TH17-EAE was induced in either C57BL/6 or µMT mice and treated with IFN-β or vehicle. a Clinical scores of vehicle-treated C57BL/6 (n = 10) and µMT (n = 10) mice with TH17-EAE. Data were pooled from two independent experiments. Mann–Whitney tests were performed to determine statistical significance (P < 0.05). b Number of CD4⁺ T cells that express GM-CSF and IL-17 in spinal cords of vehicle-treated mice (day 29). c Clinical scores of IFN-β-treated C57BL/6 (n = 10) and µMT (n = 11) mice with TH17-EAE. Data were pooled from two independent experiments. Mann–Whitney tests were performed to determine statistical significance (P < 0.05). d Number of CD4⁺ T cells that express GM-CSF and IL-17 in spinal cords of IFN-β-treated mice (day 29). Statistical analysis was performed using two-tailed Mann–Whitney tests. Error bars indicate the S.E.M. Results are compiled from two independent experiments.

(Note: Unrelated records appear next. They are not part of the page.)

(** X6.  When the executable is missing, [install_extras] launches nothing
    and changes nothing; if the guard path can be formatted it returns
    normally all the same, having reported the missing executable on the
    error stream once for every operation it went through. *)
Theorem install_extras_without_executable (fp v : string)
    (rf : option string) (upgrade_pip : bool)
    (plat nb ob : option (list string)) (s : State OS) :
  path_exists (host s) (python_path_of fp v) = false →
  launched (install_extras fp v rf upgrade_pip false plat nb ob s) = []
  ∧ final (install_extras fp v rf upgrade_pip false plat nb ob s) = s
  ∧ (outcome (guard_check v s) = Ok () →
     outcome (install_extras fp v rf upgrade_pip false plat nb ob s) = Ok ()
     ∧ printed Stderr (install_extras fp v rf upgrade_pip false plat nb ob s)
       = replicate
           (2 + (if upgrade_pip then 1 else 0)
            + (if truthy_str rf then 1 else 0))
           ("No python at " +:+ python_path_of fp v)).
Proof.
  intros Hex.
  pose proof (run_steps_missing fp v (steps fp v rf upgrade_pip plat nb ob) s
                (steps_uniform _ _ _ _ _ _ _) Hex) as Hrun.
  rewrite install_extras_steps, launched_bind, final_bind, outcome_bind.
  rewrite guard_check_launched, guard_check_final, Hrun.
  split; [|split].
  - destruct (outcome (guard_check v s)); [|reflexivity].
    unfold launched. cbn [emitted app]. apply launched_missing_events.
  - destruct (outcome (guard_check v s)); reflexivity.
  - intros Hguard. rewrite Hguard. split; [reflexivity|].
    unfold printed, mbind, M_MBind, M_bind. rewrite Hguard, guard_check_final.
    rewrite Hrun. cbn [emitted]. rewrite omap_app.
    destruct (guard_check_printed v s) as [Hnone _].
    unfold printed in Hnone. rewrite Hnone.
    cbn [app]. rewrite stderr_missing_events, steps_length. reflexivity.
Qed.

End Planning.

(** *** The option helper *)

(** X7.  Without a separator, and just as well with an empty one,
    [multi_value_option] gives two arguments per value: the option at every
    even position and the values, in order, at the odd ones. *)
Theorem multi_value_option_pair_layout (opt : string)
    (values : list string) (separator : option string) :
  truthy_str separator = false →
  length (multi_value_option opt values separator) = 2 * length values
  ∧ ∀ (i : nat) (value : string),
      values !! i = Some value →
      multi_value_option opt values separator !! (2 * i) = Some opt
      ∧ multi_value_option opt values separator !! (2 * i + 1) = Some value.
Proof.
  intros Hsep. unfold multi_value_option. rewrite Hsep. clear Hsep. split.
  - induction values as [|v values IH]; [reflexivity|].
    cbn [map concat app length]. rewrite IH. lia.
  - induction values as [|v values IH]; intros i value Hi;
      [discriminate Hi|].
    destruct i as [|i].
    + injection Hi as ->. split; reflexivity.
    + cbn [map concat app].
      replace (2 * S i) with (S (S (2 * i))) by lia.
      replace (S (S (2 * i)) + 1) with (S (S (2 * i + 1))) by lia.
      exact (IH i value Hi).
Qed.
Lemma delete_None c k :
  DB.data c !! k = None → DB.delete k c = (c, Raise (KeyNotFound k)).
Proof. intros Hk. unfold DB.delete. by rewrite Hk. Qed.

Lemma count_of_delete c k old w :
  DB.data c !! k = Some old →
  count_of (DB.counts (DB.delete k c).1) w
  = count_of (DB.counts c) w
    - indicator (bool_decide (DB.data c !! k = Some w)).
Proof.
  intros Hk. rewrite (delete_Some _ _ _ Hk). simpl. rewrite count_of_iadd, Hk.
  case_decide; case_bool_decide; simpl; congruence || lia.
Qed.

Lemma set_consistent c k v :
  store_consistent c → store_consistent (DB.set k v c).
Proof.
  intros Hc w. rewrite count_of_set, data_set, keys_with_value_insert, Hc.
  done.
Qed.

Lemma delete_consistent c k :
  store_consistent c → store_consistent (DB.delete k c).1.
Proof.
  intros Hc w. destruct (DB.data c !! k) as [old|] eqn:Hk.
  - rewrite (count_of_delete _ _ _ _ Hk).
    rewrite (delete_Some _ _ _ Hk). simpl.
    rewrite keys_with_value_delete, Hc. done.
  - rewrite (delete_None _ _ Hk). apply Hc.
Qed.

Lemma init_consistent : store_consistent DB.init.
Proof. intros v. reflexivity. Qed.

(** ** Equivalent stores behave alike *)

#[local] Instance client_equiv_equivalence : Equivalence client_equiv.
Proof.
  split.
  - intros c. by split.
  - intros c1 c2 [Hd Hc]. split; [done|]. intros v. by rewrite Hc.
  - intros c1 c2 c3 [Hd1 Hc1] [Hd2 Hc2]. split; [congruence|].
    intros v. by rewrite Hc1, Hc2.
Qed.

#[local] Instance handler_equiv_equivalence : Equivalence handler_equiv.
Proof.
  split.
  - intros h. by split.
  - intros h1 h2 [Hc Hl]. by split.
  - intros h1 h2 h3 [Hc1 Hl1] [Hc2 Hl2]. split; [by etrans|congruence].
Qed.

Lemma set_equiv c1 c2 k v :
  client_equiv c1 c2 → client_equiv (DB.set k v c1) (DB.set k v c2).
Proof.
  intros [Hd Hc]. split.
  - by rewrite !data_set, Hd.
  - intros w. by rewrite !count_of_set, Hd, Hc.
Qed.

Lemma delete_equiv c1 c2 k :
  client_equiv c1 c2 →
  client_equiv (DB.delete k c1).1 (DB.delete k c2).1
  ∧ (DB.delete k c1).2 = (DB.delete k c2).2.
Proof.
  intros [Hd Hc]. destruct (DB.data c1 !! k) as [old|] eqn:Hk.
  - assert (Hk2 : DB.data c2 !! k = Some old) by congruence.
    split; [split|].
    + rewrite (delete_Some _ _ _ Hk), (delete_Some _ _ _ Hk2). simpl.
      by rewrite Hd.
    + intros w.
      rewrite (count_of_delete _ _ _ _ Hk), (count_of_delete _ _ _ _ Hk2).
      by rewrite Hd, Hc.
    + by rewrite (delete_Some _ _ _ Hk), (delete_Some _ _ _ Hk2).
  - assert (Hk2 : DB.data c2 !! k = None) by congruence.
    rewrite (delete_None _ _ Hk), (delete_None _ _ Hk2). by repeat split.
Qed.

Lemma undo_entry_equiv e c1 c2 :
  client_equiv c1 c2 →
  client_equiv (undo_entry e c1).1 (undo_entry e c2).1
  ∧ (undo_entry e c1).2 = (undo_entry e c2).2.
Proof.
  intros Hc. unfold undo_entry.
  destruct (LE.is_create_operation e); [by apply delete_equiv|].
  destruct (LE.old_value e) as [old|]; simpl; [|done].
  split; [by apply set_equiv|done].
Qed.

Lemma replay_equiv es c1 c2 :
  client_equiv c1 c2 →
  client_equiv (replay es c1).1 (replay es c2).1
  ∧ (replay es c1).2 = (replay es c2).2.
Proof.
  revert c1 c2. induction es as [|e es IH]; intros c1 c2 Hc; simpl; [done|].
  destruct (undo_entry_equiv e c1 c2 Hc) as [Hc' Hr].
  destruct (undo_entry e c1) as [c1' r1], (undo_entry e c2) as [c2' r2].
  simpl in *. subst r2. destruct r1; [by apply IH|done].
Qed.

Lemma replay_app es1 es2 c :
  replay (es1 ++ es2) c =
  match replay es1 c with
  | (c', Return _) => replay es2 c'
  | (c', Raise x) => (c', Raise x)
  end.
Proof.
  revert c. induction es1 as [|e es1 IH]; intros c; simpl; [done|].
  destruct (undo_entry e c) as [c' []]; [apply IH|done].
Qed.

Lemma apply_rollback_equiv l c1 c2 :
  client_equiv c1 c2 →
  handler_equiv (TH.apply_rollback (TH.mk c1 l)).1
                (TH.apply_rollback (TH.mk c2 l)).1
  ∧ (TH.apply_rollback (TH.mk c1 l)).2 = (TH.apply_rollback (TH.mk c2 l)).2.
Proof.
  revert c1 c2. induction l as [|x l IH] using rev_ind; intros c1 c2 Hc.
  - rewrite !apply_rollback_nil. split; [by split|done].
  - destruct x as [|e].
    + rewrite !apply_rollback_marker. split; [by split|done].
    + rewrite !apply_rollback_entry.
      destruct (undo_entry_equiv e c1 c2 Hc) as [Hc' Hr].
      destruct (undo_entry e c1) as [c1' r1], (undo_entry e c2) as [c2' r2].
      simpl in *. subst r2. destruct r1; [by apply IH|split; [by split|done]].
Qed.

Lemma rollback_equiv h1 h2 :
  handler_equiv h1 h2 →
  handler_equiv (TH.rollback h1).1 (TH.rollback h2).1
  ∧ (TH.rollback h1).2 = (TH.rollback h2).2.
Proof.
  destruct h1 as [c1 l1], h2 as [c2 l2]. intros [Hc Hl]. simpl in *. subst l2.
  unfold TH.rollback, TH.transaction_active. simpl.
  destruct l1 as [|x l1]; simpl; [split; [by split|done]|].
  destruct (apply_rollback_equiv (x :: l1) c1 c2 Hc) as [[Hc' Hl'] Hr].
  destruct (TH.apply_rollback (TH.mk c1 (x :: l1))) as [[c1' l1'] r1].
  destruct (TH.apply_rollback (TH.mk c2 (x :: l1))) as [[c2' l2'] r2].
  simpl in *. subst l2' r2. destruct r1; [|split; [by split|done]].
  destruct (list_pop l1') as [[? ?]|]; (split; [by split|done]).
Qed.

Lemma rollbacks_equiv n h1 h2 :
  handler_equiv h1 h2 → handler_equiv (rollbacks n h1) (rollbacks n h2).
Proof.
  revert h1 h2. induction n as [|n IH]; intros h1 h2 Hh; simpl; [done|].
  apply IH. by apply rollback_equiv.
Qed.

(** ** Undoing one recorded mutation *)

Lemma set_undo c k v :
  ∃ c', undo_entry (LE.mk k (DB.data c !! k) (Some v)) (DB.set k v c)
        = (c', Return tt)
        ∧ client_equiv c' c.
Proof.
  unfold undo_entry, LE.is_create_operation. simpl.
  destruct (DB.data c !! k) as [old|] eqn:Hk.
  - eexists. split; [done|]. split.
    + rewrite !data_set, insert_insert_eq. by apply insert_id.
    + intros w. rewrite !count_of_set, data_set, lookup_insert_eq, Hk.
      repeat case_bool_decide; simpl; congruence || lia.
  - assert (Hs : DB.data (DB.set k v c) !! k = Some v)
      by (rewrite data_set; apply lookup_insert_eq).
    rewrite (delete_Some _ _ _ Hs). eexists. split; [done|]. split.
    + simpl. by apply delete_insert_id.
    + intros w. cbn [DB.counts]. rewrite count_of_iadd, count_of_set, Hk.
      case_decide; repeat case_bool_decide; simpl; congruence || lia.
Qed.

Lemma delete_undo c k old :
  DB.data c !! k = Some old →
  ∃ c', undo_entry (LE.mk k (Some old) None) (DB.delete k c).1
        = (c', Return tt)
        ∧ client_equiv c' c.
Proof.
  intros Hk. unfold undo_entry, LE.is_create_operation. simpl.
  eexists. split; [done|]. rewrite (delete_Some _ _ _ Hk). split.
  - rewrite data_set. simpl. by apply insert_delete_id.
  - intros w. rewrite count_of_set. cbn [DB.counts DB.data fst].
    rewrite lookup_delete_eq, count_of_iadd.
    case_decide; repeat case_bool_decide; simpl; congruence || lia.
Qed.

(** ** Rolling back the innermost frame *)

Lemma transaction_active_true h :
  TH.transaction_active h = true ↔ TH.transaction_log h ≠ [].
Proof. unfold TH.transaction_active. by destruct (TH.transaction_log h). Qed.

Source data are provided as a Source Data file.

Fig. 9. Effect of IFN-β-stimulated B cells on TH17 cells.

Purified B cells from spleens of healthy or EAE mice (n = 5) were stimulated with anti-CD40 ± IFN-β for 3 days. Following stimulation, B cells were washed and co-cultured with CD4⁺ T cells from 2D2 mice in the presence of MOG_35–55 antigen. Following IFN-β stimulation, B-cell phenotype and cytokine production were assessed by a, b FACS and c ELISA, respectively. Stimulated B cells were washed and co-cultured with antigen-specific 2D2 T-helper cells in the presence of MOG_35–55 antigen. Representative flow cytometry plots of Ki-67 staining of 2D2 CD4⁺ T cells cultured with B cells from d healthy (n = 3) or e EAE mice (n = 3). f The cytokines IL-17A, GM-CSF, and IL-10 from the co-culture supernatants were analyzed by ELISA (n = 3 per group). Statistical significance was determined using paired one-way ANOVA tests with multiple comparison corrections using the Holm-Sidak’s method. P values < 0.05 were considered significant. Error bars indicate SEM. Source data are provided as a Source Data file.

Fig. 10. IFN-I indirectly promotes TH17 pathogenicity.

Data from Fig. 9 indicate that IFN-I stimulates the expression of IL-6 and IL-12p40 from activated B cells which, in the context of auto-antigen, supports the proliferation of inflammatory TH17 cells. In contrast, IFN-I stimulation of naive B cells elevates IL-10 and not IL-6 and does not efficiently promote inflammatory TH17 cell proliferation.